(Saved data entries)
·····

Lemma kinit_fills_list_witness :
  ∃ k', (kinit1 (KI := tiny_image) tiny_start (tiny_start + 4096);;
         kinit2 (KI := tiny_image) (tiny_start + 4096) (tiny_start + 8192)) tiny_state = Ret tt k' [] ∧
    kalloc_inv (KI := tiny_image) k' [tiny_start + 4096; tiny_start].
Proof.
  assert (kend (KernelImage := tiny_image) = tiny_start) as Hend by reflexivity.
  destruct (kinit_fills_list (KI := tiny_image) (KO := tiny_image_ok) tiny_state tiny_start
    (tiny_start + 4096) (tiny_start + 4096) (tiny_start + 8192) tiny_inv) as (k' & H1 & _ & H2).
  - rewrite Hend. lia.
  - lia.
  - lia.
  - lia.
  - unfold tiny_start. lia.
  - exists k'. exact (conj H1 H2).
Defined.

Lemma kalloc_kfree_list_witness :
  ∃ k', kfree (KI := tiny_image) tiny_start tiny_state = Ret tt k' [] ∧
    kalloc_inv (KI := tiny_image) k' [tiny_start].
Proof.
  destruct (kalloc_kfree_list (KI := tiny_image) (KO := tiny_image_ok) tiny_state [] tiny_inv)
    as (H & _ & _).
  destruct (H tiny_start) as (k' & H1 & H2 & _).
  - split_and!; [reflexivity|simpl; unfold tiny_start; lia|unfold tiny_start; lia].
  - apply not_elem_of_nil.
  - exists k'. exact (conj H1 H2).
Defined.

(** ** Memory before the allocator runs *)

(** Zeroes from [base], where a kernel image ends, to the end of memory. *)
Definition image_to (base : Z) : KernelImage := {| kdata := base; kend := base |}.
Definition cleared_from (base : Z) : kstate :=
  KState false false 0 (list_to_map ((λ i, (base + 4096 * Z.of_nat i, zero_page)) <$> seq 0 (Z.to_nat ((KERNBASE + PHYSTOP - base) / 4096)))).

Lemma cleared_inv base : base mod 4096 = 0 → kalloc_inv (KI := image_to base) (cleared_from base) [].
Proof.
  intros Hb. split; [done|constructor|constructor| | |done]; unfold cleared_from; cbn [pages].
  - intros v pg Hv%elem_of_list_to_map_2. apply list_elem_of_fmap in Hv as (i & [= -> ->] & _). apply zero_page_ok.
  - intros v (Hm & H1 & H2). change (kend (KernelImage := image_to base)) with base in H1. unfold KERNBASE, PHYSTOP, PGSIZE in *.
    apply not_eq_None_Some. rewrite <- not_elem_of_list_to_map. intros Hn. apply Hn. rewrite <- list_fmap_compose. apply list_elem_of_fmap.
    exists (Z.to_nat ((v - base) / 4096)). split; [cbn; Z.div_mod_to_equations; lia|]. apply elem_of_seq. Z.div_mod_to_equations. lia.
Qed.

·····

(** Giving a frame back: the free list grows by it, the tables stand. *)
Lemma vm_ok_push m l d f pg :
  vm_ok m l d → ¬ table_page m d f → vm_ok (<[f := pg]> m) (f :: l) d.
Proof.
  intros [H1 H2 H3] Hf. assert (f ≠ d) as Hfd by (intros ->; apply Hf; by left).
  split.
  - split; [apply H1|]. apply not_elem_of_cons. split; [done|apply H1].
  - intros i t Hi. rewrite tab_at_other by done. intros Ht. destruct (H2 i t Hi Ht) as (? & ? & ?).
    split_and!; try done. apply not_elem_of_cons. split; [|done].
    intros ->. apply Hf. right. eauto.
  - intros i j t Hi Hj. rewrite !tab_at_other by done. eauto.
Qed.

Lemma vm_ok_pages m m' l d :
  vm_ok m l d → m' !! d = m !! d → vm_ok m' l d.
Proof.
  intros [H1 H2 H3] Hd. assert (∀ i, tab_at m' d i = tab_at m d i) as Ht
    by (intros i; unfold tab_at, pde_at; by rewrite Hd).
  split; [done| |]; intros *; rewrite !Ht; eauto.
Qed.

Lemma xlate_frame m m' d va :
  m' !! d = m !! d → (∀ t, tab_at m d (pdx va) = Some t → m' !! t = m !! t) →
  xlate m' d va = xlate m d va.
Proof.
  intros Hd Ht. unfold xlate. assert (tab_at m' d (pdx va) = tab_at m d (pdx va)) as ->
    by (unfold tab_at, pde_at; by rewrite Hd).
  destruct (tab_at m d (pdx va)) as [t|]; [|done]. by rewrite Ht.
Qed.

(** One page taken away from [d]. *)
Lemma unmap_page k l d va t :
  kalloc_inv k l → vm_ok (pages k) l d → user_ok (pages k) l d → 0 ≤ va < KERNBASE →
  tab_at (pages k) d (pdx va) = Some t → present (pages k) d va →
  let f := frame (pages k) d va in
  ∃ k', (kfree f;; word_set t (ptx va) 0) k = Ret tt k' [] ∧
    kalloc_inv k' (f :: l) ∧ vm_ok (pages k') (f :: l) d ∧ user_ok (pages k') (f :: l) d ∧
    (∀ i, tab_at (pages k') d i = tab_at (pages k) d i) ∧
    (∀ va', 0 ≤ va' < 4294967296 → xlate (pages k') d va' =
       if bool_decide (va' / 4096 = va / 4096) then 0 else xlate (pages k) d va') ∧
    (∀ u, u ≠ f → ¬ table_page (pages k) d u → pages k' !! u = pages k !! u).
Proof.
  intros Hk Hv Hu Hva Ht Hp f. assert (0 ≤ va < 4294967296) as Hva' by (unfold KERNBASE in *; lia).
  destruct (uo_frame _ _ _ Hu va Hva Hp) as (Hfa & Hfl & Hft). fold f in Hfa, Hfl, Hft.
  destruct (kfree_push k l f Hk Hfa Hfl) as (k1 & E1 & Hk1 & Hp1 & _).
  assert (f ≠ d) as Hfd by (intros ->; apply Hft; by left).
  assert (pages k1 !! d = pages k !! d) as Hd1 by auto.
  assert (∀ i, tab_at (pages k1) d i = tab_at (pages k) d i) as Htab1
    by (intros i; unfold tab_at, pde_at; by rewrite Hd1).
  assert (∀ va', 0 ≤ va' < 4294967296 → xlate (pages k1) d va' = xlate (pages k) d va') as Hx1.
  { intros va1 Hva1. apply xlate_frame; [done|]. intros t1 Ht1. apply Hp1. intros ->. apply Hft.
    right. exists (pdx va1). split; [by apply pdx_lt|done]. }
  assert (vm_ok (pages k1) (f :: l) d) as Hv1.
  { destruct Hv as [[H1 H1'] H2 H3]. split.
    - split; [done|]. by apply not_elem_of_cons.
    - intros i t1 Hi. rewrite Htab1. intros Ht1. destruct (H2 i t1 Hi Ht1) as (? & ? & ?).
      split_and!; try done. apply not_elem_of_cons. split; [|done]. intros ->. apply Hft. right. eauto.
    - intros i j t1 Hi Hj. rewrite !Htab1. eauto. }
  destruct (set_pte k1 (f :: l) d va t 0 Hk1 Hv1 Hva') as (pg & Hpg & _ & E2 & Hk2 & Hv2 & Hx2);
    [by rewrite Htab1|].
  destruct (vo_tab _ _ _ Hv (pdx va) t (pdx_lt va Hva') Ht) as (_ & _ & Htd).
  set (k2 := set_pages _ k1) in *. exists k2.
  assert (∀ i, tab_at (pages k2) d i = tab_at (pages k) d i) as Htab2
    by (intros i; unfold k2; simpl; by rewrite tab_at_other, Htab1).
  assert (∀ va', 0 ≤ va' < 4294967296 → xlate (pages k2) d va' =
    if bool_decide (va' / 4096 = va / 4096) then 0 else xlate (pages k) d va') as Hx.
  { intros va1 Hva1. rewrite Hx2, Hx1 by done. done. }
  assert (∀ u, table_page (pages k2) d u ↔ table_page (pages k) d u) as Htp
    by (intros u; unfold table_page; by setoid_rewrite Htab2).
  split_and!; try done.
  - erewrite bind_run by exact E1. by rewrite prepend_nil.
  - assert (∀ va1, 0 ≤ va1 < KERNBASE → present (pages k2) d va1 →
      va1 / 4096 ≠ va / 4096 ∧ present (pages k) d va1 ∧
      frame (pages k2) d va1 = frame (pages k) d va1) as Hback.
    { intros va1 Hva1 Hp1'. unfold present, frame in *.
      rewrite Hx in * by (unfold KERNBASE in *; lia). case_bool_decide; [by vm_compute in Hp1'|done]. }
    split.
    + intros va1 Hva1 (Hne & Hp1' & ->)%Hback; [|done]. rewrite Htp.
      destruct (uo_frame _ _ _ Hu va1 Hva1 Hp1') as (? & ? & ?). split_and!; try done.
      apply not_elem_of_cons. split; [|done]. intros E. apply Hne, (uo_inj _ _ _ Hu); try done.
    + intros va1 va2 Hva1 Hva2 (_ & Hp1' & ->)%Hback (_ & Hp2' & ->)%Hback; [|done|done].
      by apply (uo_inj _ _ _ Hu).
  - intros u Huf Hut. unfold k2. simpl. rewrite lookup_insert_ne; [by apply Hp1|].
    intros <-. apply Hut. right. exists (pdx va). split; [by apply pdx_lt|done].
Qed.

·····

## Instructions for the task
Using the entries above, return exactly the lines from the line with "(tiny_start + 4096);;" to the line with "Definition cleared_from (base", counting both of those lines.

## Answer space
  ∃ k', (kinit1 (KI := tiny_image) tiny_start (tiny_start + 4096);;
         kinit2 (KI := tiny_image) (tiny_start + 4096) (tiny_start + 8192)) tiny_state = Ret tt k' [] ∧
    kalloc_inv (KI := tiny_image) k' [tiny_start + 4096; tiny_start].
Proof.
  assert (kend (KernelImage := tiny_image) = tiny_start) as Hend by reflexivity.
  destruct (kinit_fills_list (KI := tiny_image) (KO := tiny_image_ok) tiny_state tiny_start
    (tiny_start + 4096) (tiny_start + 4096) (tiny_start + 8192) tiny_inv) as (k' & H1 & _ & H2).
  - rewrite Hend. lia.
  - lia.
  - lia.
  - lia.
  - unfold tiny_start. lia.
  - exists k'. exact (conj H1 H2).
Defined.

Lemma kalloc_kfree_list_witness :
  ∃ k', kfree (KI := tiny_image) tiny_start tiny_state = Ret tt k' [] ∧
    kalloc_inv (KI := tiny_image) k' [tiny_start].
Proof.
  destruct (kalloc_kfree_list (KI := tiny_image) (KO := tiny_image_ok) tiny_state [] tiny_inv)
    as (H & _ & _).
  destruct (H tiny_start) as (k' & H1 & H2 & _).
  - split_and!; [reflexivity|simpl; unfold tiny_start; lia|unfold tiny_start; lia].
  - apply not_elem_of_nil.
  - exists k'. exact (conj H1 H2).
Defined.

(** ** Memory before the allocator runs *)

(** Zeroes from [base], where a kernel image ends, to the end of memory. *)
Definition image_to (base : Z) : KernelImage := {| kdata := base; kend := base |}.
Definition cleared_from (base : Z) : kstate :=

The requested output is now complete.